■ **Input for this task**:
____

(** The attempt numbers at which the generator was called. *)
Fixpoint generation_attempts (tr : list cstate) : list nat :=
  match tr with
  | [] => []
  | Generating n :: r => n :: generation_attempts r
  | _ :: r => generation_attempts r
  end.

(** One candidate's worker: its id, evidence, generator and state. *)
Record worker := {
  w_cid : string;
  w_evidence : EvidenceSet;
  w_generate : nat -> gen_result;
  w_state : cstate
}.

Record pstate := {
  workers : list worker;
  approved : list ApprovedBriefingItem  (* append-only output collection *)
}.

Definition emit (s : cstate) : list ApprovedBriefingItem :=
  match s with Approved it => [it] | _ => [] end.

Definition set_state (w : worker) (s : cstate) : worker :=
  {| w_cid := w_cid w; w_evidence := w_evidence w;
     w_generate := w_generate w; w_state := s |}.

(** Any worker may take its next step, in any interleaving. *)
Inductive pstep (max_attempts : nat) : pstate -> pstate -> Prop :=
| pstep_worker ws1 w ws2 out s' :
    step max_attempts (w_cid w) (w_evidence w) (w_generate w) (w_state w) = Some s' ->
    pstep max_attempts
      {| workers := ws1 ++ w :: ws2; approved := out |}
      {| workers := ws1 ++ set_state w s' :: ws2; approved := out ++ emit s' |}.

Inductive reachable (max_attempts : nat) (s0 : pstate) : pstate -> Prop :=
| reach_refl : reachable max_attempts s0 s0
| reach_step s1 s2 :
    reachable max_attempts s0 s1 -> pstep max_attempts s1 s2 ->
    reachable max_attempts s0 s2.

Definition initial (ws : list worker) : Prop :=
  Forall (fun w => w_state w = Pending) ws.

End Controller.

(* ------------------------------------------------------------------ *)
(** ** The news content collection schema (src/content/config.ts) *)

Module Content.
Local Open Scope string_scope.
Local Set Warnings "-register-all".

(** JavaScript numbers: finite values (rationals here), NaN and the infinities. *)
Inductive jsnum :=
| NFin (q : Q)
| NNaN
| NPosInf
| NNegInf.

(** Frontmatter values as the schema receives them.  An object is an
    association list (a JS object has no duplicate keys); a Date carries
    its time value in ms, [None] for an invalid date. *)
Inductive jsval :=
| JUndefined
| JNull
| JBool (b : bool)
| JNum (n : jsnum)
| JStr (s : string)
| JArr (l : list jsval)
| JObj (fields : list (string * jsval))
| JDate (t : option Z).

(** [obj[key]]: a missing property reads as [undefined]. *)
Fixpoint get (fs : list (string * jsval)) (k : string) : jsval :=
  match fs with
  | [] => JUndefined
  | (k', v) :: r => if String.eqb k k' then v else get r k
  end.

Section Schema.

(** Engine built-ins the sources rely on: [Date.parse] (implementation
    defined outside ISO 8601; [None] is NaN), [Number.prototype.toString]
    and [Date.prototype.toString]. *)
Variable date_parse : string -> option Z.
Variable number_to_string : jsnum -> string.
Variable date_to_string : option Z -> string.

Definition max_time : Z := 8640000000000000.

(** TimeClip on a time value given as an integer. *)
Definition time_clip_z (t : Z) : option Z :=
  if (Z.abs t <=? max_time)%Z then Some t else None.

(** TimeClip on a number: NaN and infinities are invalid, in-range values
    are truncated toward zero. *)
Definition time_clip (n : jsnum) : option Z :=
  match n with
  | NFin q =>
      if Qle_bool (Qabs q) (inject_Z max_time)
      then Some (Z.quot (Qnum q) (Zpos (Qden q))) else None
  | _ => None
  end.

(** [String(v)] for array elements, as [Array.prototype.join] uses it. *)
Fixpoint join_string (v : jsval) : string :=
  match v with
  | JUndefined | JNull => ""
  | JBool true => "true"
  | JBool false => "false"
  | JNum n => number_to_string n
  | JStr s => s
  | JArr l =>
      (fix join (l : list jsval) : string :=
         match l with
         | [] => ""
         | [x] => join_string x
         | x :: r => join_string x ++ "," ++ join r
         end) l
  | JObj _ => "[object Object]"
  | JDate t => date_to_string t
  end.
(** A debit succeeds for an authorized caller that sends no value, outside
    a guarded call, on an account that holds one price and whose usage
    counter is below its maximum. *)
Lemma useFeature_succeeds e u s :
  msg_value e = 0 ->
  hasFeaturePayment s u = true ->
  mget false (authorizedContracts s) (msg_sender e) = true ->
  _status s = false ->
  getUserFeatureUsage s u < MAX_UINT256 ->
  exists s', useFeature e u s
             = Ok (s', [FeatureUsed u (msg_sender e) FEATURE_COST]).
Proof.
  unfold hasFeaturePayment, getUserFeatureUsage.
  intros Hzero Hhas Hauth Hfree Husage.
  unfold useFeature, nonpayable, onlyAuthorized, nonReentrant, checked_sub,
    checked_add.
  rewrite Hzero, Hauth. simpl. rewrite Hfree. simpl.
  apply Z.leb_le in Hhas.
  destruct (mget 0 (userPayments s) u <? FEATURE_COST) eqn:Hlt;
    [apply Z.ltb_lt in Hlt; lia|].
  simpl.
  destruct (FEATURE_COST <=? mget 0 (userPayments s) u) eqn:Hle;
    [|apply Z.leb_gt in Hle; lia].
  simpl.
  destruct (mget 0 (userFeatureUsage s) u + 1 <=? MAX_UINT256) eqn:Hfit;
    [|apply Z.leb_gt in Hfit; lia].
  simpl. eauto.
Qed.

(** While the guard is held the guarded entry points revert before their
    body, so a withdrawal called back never reaches its transfer: what that
    transfer would do makes no difference. *)
Lemma step_by_entered send send' e c s :
  _status s = true -> step_by send e c s = step_by send' e c s.
Proof.
  intros Hheld. destruct c; try done. simpl.
  unfold withdrawETH_by, nonReentrant. simpl. rewrite Hheld.
  by destruct (nonpayable e), (onlyOwner e s).
Qed.

(** What a call does that finds the guard held, as the calls back of a
    withdrawal do: it is one of the entry points without guard; it leaves
    the guard and the usage counters alone, credits what its
    [PaymentReceived] event says, and sends no ether out. *)
Lemma entered_step e c s s' evs :
  _status s = true ->
  step_by transfer e c s = Ok (s', evs) ->
  _status s' = true
  /\ userFeatureUsage s' = userFeatureUsage s
  /\ (forall U, mget 0 (userPayments s') U
                = mget 0 (userPayments s) U + credited U evs)
  /\ balance s' = balance s + income evs
  /\ (forall to amount, Transfer to amount ∉ evs)
  /\ (forall C, c <> AuthorizeContract C true ->
        mget false (authorizedContracts s) C = false ->
        mget false (authorizedContracts s') C = false)
  /\ (forall u v, PaymentReceived u v ∈ evs ->
        (c = Receive \/ c = Fallback) /\ u = msg_sender e /\ v = msg_value e).
Proof.
  intros Hheld Hstep. destruct c; simpl in Hstep.
  - unfold authorizeContract in Hstep. invert_ok. cbn.
    split_and!; try done; try (intros; simpl; lia); try by in_singleton.
    intros C HC Hoff. rewrite mget_insert. case_decide; [|done].
    subst. destruct authorized; [by destruct HC | done].
  - unfold payForFeature, nonReentrant in Hstep. simpl in Hstep.
    by rewrite Hheld in Hstep.
  - apply useFeature_ok in Hstep as (_ & Hfree & _). congruence.
  - unfold withdrawETH_by, nonReentrant in Hstep. simpl in Hstep.
    rewrite Hheld in Hstep. by destruct (nonpayable e), (onlyOwner e s).
  - unfold receive in Hstep. invert_ok. cbn.
    split_and!; try done; try (intros; simpl; lia).
    + intros U. rewrite mget_insert. simpl.
      case_decide; case_bool_decide; subst; (done || lia).
    + by in_singleton.
    + in_singleton. split; [by left | done].
  - unfold fallback in Hstep. invert_ok. cbn.
    split_and!; try done; try (intros; simpl; lia).
    + intros U. rewrite mget_insert. simpl.
      case_decide; case_bool_decide; subst; (done || lia).
    + by in_singleton.
    + in_singleton. split; [by right | done].
  - unfold transferOwnership in Hstep. invert_ok. cbn.
    split_and!; try done; try (intros; simpl; lia); by in_singleton.
Qed.

(** The calls back of a withdrawal, together: they leave the guard and the
    usage counters alone, credit what their [PaymentReceived] events say,
    each of which is a plain transfer of the list, send no ether out, and
    leave a bit of the allow-list off unless one of them switches it on. *)
Lemma reenter_ok e calls s s' evs :
  _status s = true ->
  reenter e calls s = (s', evs) ->
  _status s' = true
  /\ userFeatureUsage s' = userFeatureUsage s
  /\ (forall U, mget 0 (userPayments s') U
                = mget 0 (userPayments s) U + credited U evs)
  /\ balance s' = balance s + income evs
  /\ (forall to amount, Transfer to amount ∉ evs)
  /\ (forall C, Forall (fun n => snd n <> AuthorizeContract C true) calls ->
        mget false (authorizedContracts s) C = false ->
        mget false (authorizedContracts s') C = false)
  /\ (forall u v, PaymentReceived u v ∈ evs ->
        (u, v, Receive) ∈ calls \/ (u, v, Fallback) ∈ calls).
Proof.
  revert s s' evs.
  induction calls as [|[[sender value] c] calls IH]; intros s s' evs Hheld Hre.
  { simpl in Hre. simplify_eq. split_and!; try done; try (simpl; lia).
    - intros to amount Hin. by apply not_elem_of_nil in Hin.
    - intros u v Hin. by apply not_elem_of_nil in Hin. }
  simpl in Hre.
  destruct (step_by transfer (frame e sender value) c s)
    as [[s1 evs1]|err] eqn:Hstep.
  - destruct (reenter e calls s1) as [s2 evs2] eqn:Hrest. simplify_eq.
    apply entered_step in Hstep as (H1 & H2 & H3 & H4 & H5 & H6 & H7);
      [|done].
    apply IH in Hrest as (I1 & I2 & I3 & I4 & I5 & I6 & I7); [|done].
    split_and!; [done | congruence | | | | |].
    + intros U. rewrite I3, H3, credited_app. lia.
    + rewrite I4, H4, income_app. lia.
    + intros to amount Hin.
      apply elem_of_app in Hin as [Hin|Hin]; [by eapply H5 | by eapply I5].
    + intros C Hall Hoff. apply Forall_cons in Hall as [Hc Hall].
      apply I6; [done|]. by apply H6.
    + intros u v Hin. apply elem_of_app in Hin as [Hin|Hin].
      * apply H7 in Hin as ([-> | ->] & -> & ->); simpl;
          [left | right]; apply list_elem_of_here.
      * apply I7 in Hin as [Hin|Hin]; [left | right];
          by apply list_elem_of_further.
  - apply IH in Hre as (I1 & I2 & I3 & I4 & I5 & I6 & I7); [|done].
    split_and!; try done.
    + intros C Hall Hoff. apply Forall_cons in Hall as [Hc Hall]. by apply I6.
    + intros u v Hin.
      apply I7 in Hin as [Hin|Hin]; [left | right];
        by apply list_elem_of_further.
Qed.

(** What a successful withdrawal has checked and done: the amount leaves
    the ledger, the recipient makes its calls back under the guard, and the
    event is emitted last, with the owner of that moment. *)
Lemma withdrawETH_ok e amount s s' evs :
  withdrawETH e amount s = Ok (s', evs) ->
  let sent := if amount =? 0 then balance s else amount in
  msg_value e = 0 /\ _owner s = msg_sender e /\ _status s = false
  /\ sent <> 0 /\ sent <= balance s /\ call_succeeds e = true
  /\ exists s1 evs1,
       reenter e (reentry e)
         (set_balance (balance s - sent) (set__status true s)) = (s1, evs1)
       /\ s' = set__status false s1
       /\ evs = Transfer (_owner s) sent
                  :: evs1 ++ [PaymentWithdrawn (_owner s1) sent].
Proof.
  unfold withdrawETH, withdrawETH_by, onlyOwner, sendValue. intros H.
  invert_ok. simpl in *.
  destruct (balance s <? (if amount =? 0 then balance s else amount))
    eqn:Hlow; [done|].
  destruct (call_succeeds e) eqn:Hcall; [|done].
  destruct (reenter e (reentry e) _) as [s1 evs1] eqn:Hre.
  simplify_eq. apply Z.ltb_ge in Hlow.
  split_and!; try done. eauto.
Qed.

(** The same, read from outside. *)
Lemma withdrawETH_facts e amount s s' evs :
  withdrawETH e amount s = Ok (s', evs) ->
  let sent := if amount =? 0 then balance s else amount in
  _status s' = false
  /\ userFeatureUsage s' = userFeatureUsage s
  /\ (forall U, mget 0 (userPayments s') U
                = mget 0 (userPayments s) U + credited U evs)
  /\ balance s' = balance s - sent + income evs
  /\ (forall C,
        Forall (fun n => snd n <> AuthorizeContract C true) (reentry e) ->
        mget false (authorizedContracts s) C = false ->
        mget false (authorizedContracts s') C = false)
  /\ (forall u v, PaymentReceived u v ∈ evs ->
        (u, v, Receive) ∈ reentry e \/ (u, v, Fallback) ∈ reentry e).
Proof.
  intros H sent.
  apply withdrawETH_ok in H
    as (_ & _ & _ & _ & _ & _ & s1 & evs1 & Hre & -> & ->).
  fold sent in Hre.
  apply reenter_ok in Hre as (I1 & I2 & I3 & I4 & I5 & I6 & I7); [|done].
  split_and!; try done.
  - intros U. rewrite I3. simpl. rewrite credited_app. simpl. lia.
  - simpl in *. rewrite I4, income_app. simpl. lia.
  - intros u v Hin. apply I7.
    apply elem_of_cons in Hin as [Hin|Hin]; [done|].
    apply elem_of_app in Hin as [Hin|Hin]; [done|].
    by apply list_elem_of_singleton in Hin.
Qed.

End DTokenFacts.

Section DTokenClaims.
Import DToken.




(** A call that does not switch the bit of [C] on leaves it off. *)
Lemma exec_keeps_off e c s C :
  keeps_off C (e, c) ->
  mget false (authorizedContracts s) C = false ->
  mget false (authorizedContracts (exec e c s)) C = false.
Proof.
  intros [Hc Hback] Hoff. simpl in *. unfold exec.
  destruct (step e c s) as [[s' evs]|err] eqn:Hstep; [|done].
  destruct c; unfold step in Hstep; simpl in Hstep.
  - apply authorizeContract_ok in Hstep as (_ & -> & _).
    rewrite mget_insert. case_decide; [|done].
    subst. destruct authorized; [by destruct Hc | done].
  - apply payForFeature_ok in Hstep as (_ & _ & -> & _). done.
  - apply useFeature_ok in Hstep as (_ & _ & _ & _ & -> & _). done.
  - fold (withdrawETH e amount s) in Hstep.
    apply withdrawETH_facts in Hstep as (_ & _ & _ & _ & Hbit & _).
    apply Hbit; [|done]. by eapply Hback.
  - apply receive_ok in Hstep as (_ & -> & _). done.
  - apply fallback_ok in Hstep as (_ & -> & _). done.
  - apply transferOwnership_ok in Hstep as (_ & -> & _). done.
Qed.

(** Once off, the bit of [C] stays off along calls that do not switch it
    on again. *)
Lemma run_unauthorized calls s C :
  Forall (keeps_off C) calls ->
  mget false (authorizedContracts s) C = false ->
  mget false (authorizedContracts (run calls s)) C = false.
Proof.
  intros Hcalls. revert s.
  induction Hcalls as [|[e c] calls Hc _ IH]; intros s Hoff; [done|].
  simpl. apply IH. by apply exec_keeps_off.
Qed.

Lemma useFeature_unauthorized e U s :
  mget false (authorizedContracts s) (msg_sender e) = false ->
  is_ok (useFeature e U s) = false
  /\ (msg_value e = 0 -> useFeature e U s = Revert UnauthorizedContract).
Proof.
  intros H. unfold useFeature, nonpayable, onlyAuthorized. rewrite H.
  split; [by destruct (msg_value e =? 0) | by intros ->].
Qed.

(** C2: a debit succeeds only for a caller that is in the allow-list; a
    caller that is not fails, with [UnauthorizedContract] when it sends no
    value; and after the owner has switched the bit of [C] off, every debit
    that [C] attempts fails in the same way, after any sequence of calls
    that does not switch the bit on again, be it directly or in a call back
    during a withdrawal. *)
Theorem C2_only_authorized_spenders_debit (e : env) (U : address)
    (s : state) :
  (is_ok (useFeature e U s) = true ->
   mget false (authorizedContracts s) (msg_sender e) = true)
  /\ (mget false (authorizedContracts s) (msg_sender e) = false ->
      is_ok (useFeature e U s) = false
      /\ (msg_value e = 0 -> useFeature e U s = Revert UnauthorizedContract))
  /\ (forall (eo : env) (calls : list (env * call)),
      _owner s = msg_sender eo -> msg_value eo = 0 ->
      Forall (keeps_off (msg_sender e)) calls ->
      let s' := run calls (exec eo (AuthorizeContract (msg_sender e) false) s) in
      is_ok (useFeature e U s') = false
      /\ (msg_value e = 0 -> useFeature e U s' = Revert UnauthorizedContract)).
Proof.
  split; [|split].
  - destruct (useFeature e U s) as [[s' evs]|err] eqn:Hstep; [|done].
    intros _. by apply useFeature_ok in Hstep as (? & _).
  - apply useFeature_unauthorized.
  - intros eo calls Howner Hzero Hcalls s'.
    apply useFeature_unauthorized, run_unauthorized; [done|].
    unfold exec, step. simpl. unfold authorizeContract, nonpayable, onlyOwner.
    rewrite Hzero. simpl.
    rewrite bool_decide_eq_true_2 by done. simpl.
    by rewrite mget_insert_eq.
Qed.
Definition bind {A B} (m : outcome A) (k : A -> outcome B) : outcome B :=
  match m with
  | Returned a => k a
  | Raised e => Raised e
  end.

Notation "x <- m ;; k" := (bind m (fun x => k))
  (at level 61, m at next level, right associativity).

(** Start of the hour [t] falls in. *)
Definition floor_H (t : timestamp) : timestamp := t - t mod hour_ns.

(** The observations of the bin labelled [h]: closed on the left. *)
Definition in_bin (h : timestamp) (o : observation) : bool :=
  (h <=? date o) && (date o <? h + hour_ns).

(** [.mean()] of a bin: NaN for an empty one.  The float64 quotient is
    taken as the exact rational. *)
Definition mean (vs : list Z) : option Q :=
  match vs with
  | [] => None
  | _ =>
      let total := fold_right Z.add 0 vs in
      let count := Z.of_nat (length vs) in
      Some (inject_Z total / inject_Z count)%Q
  end.

(** [.fillna(v)] on one entry *)
Definition fillna (v : Q) (x : option Q) : Q :=
  match x with Some q => q | None => v end.

(** Labels of the bins of [.resample('H')]: every hour from the one of the
    earliest observation to the one of the latest. *)
Definition bin_labels (df : list observation) : list timestamp :=
  match ds_min df, ds_max df with
  | Some lo, Some hi =>
      let first := floor_H lo in
      let n := Z.to_nat ((floor_H hi - first) / hour_ns + 1) in
      map (fun k => first + Z.of_nat k * hour_ns) (seq 0 n)
  | _, _ => []
  end.

(** [df.set_index('ds').resample('H').mean().fillna(0).reset_index()] *)
Definition resample_H_mean_fillna0 (df : list observation) : list point :=
  map (fun h =>
         mkPoint h (fillna 0%Q (mean (map interest (filter (in_bin h) df)))))
      (bin_labels df).

(** The flag column read as numbers, as [.mean()] reads it. *)
Definition flag (o : observation) : Z := if isPartial o then 1 else 0.

(** The same resampling of a frame with two columns labelled [y]: the
    keyword's and the provider's flag column. *)
Definition resample_H_mean_fillna0_y_y (df : list observation)
  : list (point * Q) :=
  map (fun h =>
         (mkPoint h (fillna 0%Q (mean (map interest (filter (in_bin h) df)))),
          fillna 0%Q (mean (map flag (filter (in_bin h) df)))))
      (bin_labels df).

(** [.reset_index()] makes the [date] index a column, and cannot where the
    frame has a column of that label already: the keyword's.  An empty
    answer has no [date] index. *)
Definition reset_index (keyword : string) (df : list observation)
  : outcome (list observation) :=
  match df with
  | [] => Returned df
  | _ =>
      if (keyword =? "date")%string
      then Raised (ValueError "cannot insert date, already exists")
      else Returned df
  end.

(** [df[['ds', 'y']]] after the renaming: an empty answer has neither a
    [date] index nor a keyword column, so no such labels are found. *)
Definition project_ds_y (df : list observation)
  : outcome (list observation) :=
  match df with
  | [] => Raised (KeyError ["ds"; "y"])
  | _ => Returned df
  end.

Section Fetch.

(** [pytrends.build_payload([keyword], timeframe='now 7-d')] followed by
    [pytrends.interest_over_time()]: the provider either raises or hands
    back a table, possibly an empty one.  [st.cache_data] only saves a
    repeated call with the same keyword and is left out. *)
Variable interest_over_time : string -> outcome (list observation).

Definition get_trend_data (keyword : string) : outcome frame :=
  df <- interest_over_time keyword ;;
  df <- reset_index keyword df ;;
  df <- project_ds_y df ;;
  (* the renaming [{'date': 'ds', keyword: 'y'}] labels the flag column [y]
     too where the keyword is [isPartial] *)
  if (keyword =? "isPartial")%string
  then Returned (ds_y_y (resample_H_mean_fillna0_y_y df))
  else Returned (ds_y (resample_H_mean_fillna0 df)).

End Fetch.

(** ** Filter training data *)

Definition cutoff_date (data : list point) (selected_days : Z)
  : option timestamp :=
  option_map (fun m => m - Timedelta selected_days) (ds_max data).

Definition data_small (data : list point) (selected_days : Z) : list point :=
  filter (fun p => ts_ge (ds p) (cutoff_date data selected_days)) data.

(** ** Separate past and future *)

Definition Past_Forecast : string := "Past Forecast".
Definition Future_Forecast : string := "Future Forecast".

Definition actual_end (data_small : list point) : option timestamp :=
  ds_max data_small.

(** [pd.to_datetime] leaves the [ds] column, already [datetime64[ns]], as
    it is; the two masks follow. *)

Definition past_forecast (forecast : list frow) (actual_end : option timestamp)
  : list frow :=
  filter (fun r => ts_le (ds r) actual_end) forecast.

Definition future_forecast (forecast : list frow) (actual_end : option timestamp)
  : list frow :=
  filter (fun r => ts_gt (ds r) actual_end) forecast.

(** [df[['ds', 'yhat1']]] *)
Definition project_ds_yhat1 (r : frow) : frow :=
  mkRow (row_ds r) (yhat1 r) [].

(** [df.assign(label=v)]: overwrite the column where it exists, append it
    otherwise. *)
Fixpoint set_column (label : string) (v : cell) (cols : list (string * cell))
  : list (string * cell) :=
  match cols with
  | [] => [(label, v)]
  | (l, c) :: rest =>
      if String.eqb l label then (l, v) :: rest
      else (l, c) :: set_column label v rest
  end.

Definition assign_Type (v : string) (r : frow) : frow :=
  mkRow (row_ds r) (yhat1 r) (set_column "Type" (Str v) (columns r)).

(** [pd.concat] of the two tagged frames, rows of the first frame first. *)
Definition combined (forecast : list frow) (actual_end : option timestamp)
  : list frow :=
  map (fun r => assign_Type Past_Forecast (project_ds_yhat1 r))
      (past_forecast forecast actual_end)
  ++
  map (fun r => assign_Type Future_Forecast (project_ds_yhat1 r))
      (future_forecast forecast actual_end).

(** The entry of a row in column [Type]. *)
Fixpoint get_column (label : string) (cols : list (string * cell))
  : option cell :=
  match cols with
  | [] => None
  | (l, c) :: rest => if String.eqb l label then Some c else get_column label rest
  end.

Definition Type_ (r : frow) : option cell := get_column "Type" (columns r).

(** ** Training period, sample tables *)

(** [st.radio] over [list(training_options.keys())] hands back the label at
    the position the user picked, the first one by default. *)
Definition selected_period_label (choice : nat) : string :=
  nth choice (map fst training_options) "Last 1 Day".

(** [d[key]] on a dict written as its items in order: [KeyError] where the
    key is missing. *)
Fixpoint getitem (d : list (string * Z)) (key : string) : outcome Z :=
  match d with
  | [] => Raised (KeyError [key])
  | (k, v) :: rest => if String.eqb k key then Returned v else getitem rest key
  end.

Definition selected_days (choice : nat) : outcome Z :=
  getitem training_options (selected_period_label choice).

(** [df.tail(n)]: the last [n] rows, the whole frame where it has fewer. *)
Definition tail {A} (n : nat) (df : list A) : list A :=
  skipn (length df - n) df.

(** A row of the forecast table: [ds] shown as [Datetime], [yhat1] as
    [Forecast], the remaining columns as they are. *)
Record table_row := mkTableRow {
  Datetime : timestamp;
  Forecast : Q;
  other_columns : list (string * cell)
}.

(** [df.rename(columns={'ds': 'Datetime', 'yhat1': 'Forecast'})] *)
Definition rename_ds_yhat1 (r : frow) : table_row :=
  mkTableRow (row_ds r) (yhat1 r) (columns r).

(** [combined.tail(60).rename(...)], the frame handed to [st.dataframe] *)
Definition forecast_table (combined : list frow) : list table_row :=
  map rename_ds_yhat1 (tail 60 combined).

(** ** Vocabulary of the statements *)

(** A row of [combined]: projected on [ds] and [yhat1], then tagged. *)
Definition tagged (v : string) (r : frow) : frow :=
  assign_Type v (project_ds_yhat1 r).

(** Timestamps in ascending order, equal neighbours allowed. *)
Definition ascending {A} `{Timestamped A} (df : list A) : Prop :=
  Sorted (fun a b => ds a <= ds b) df.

____

If a line falls between the first line of the records and the line containing "(** One candidate's", inclusive, repeat it exactly; leave out all others.

(** The attempt numbers at which the generator was called. *)
Fixpoint generation_attempts (tr : list cstate) : list nat :=
  match tr with
  | [] => []
  | Generating n :: r => n :: generation_attempts r
  | _ :: r => generation_attempts r
  end.

(** One candidate's worker: its id, evidence, generator and state. *)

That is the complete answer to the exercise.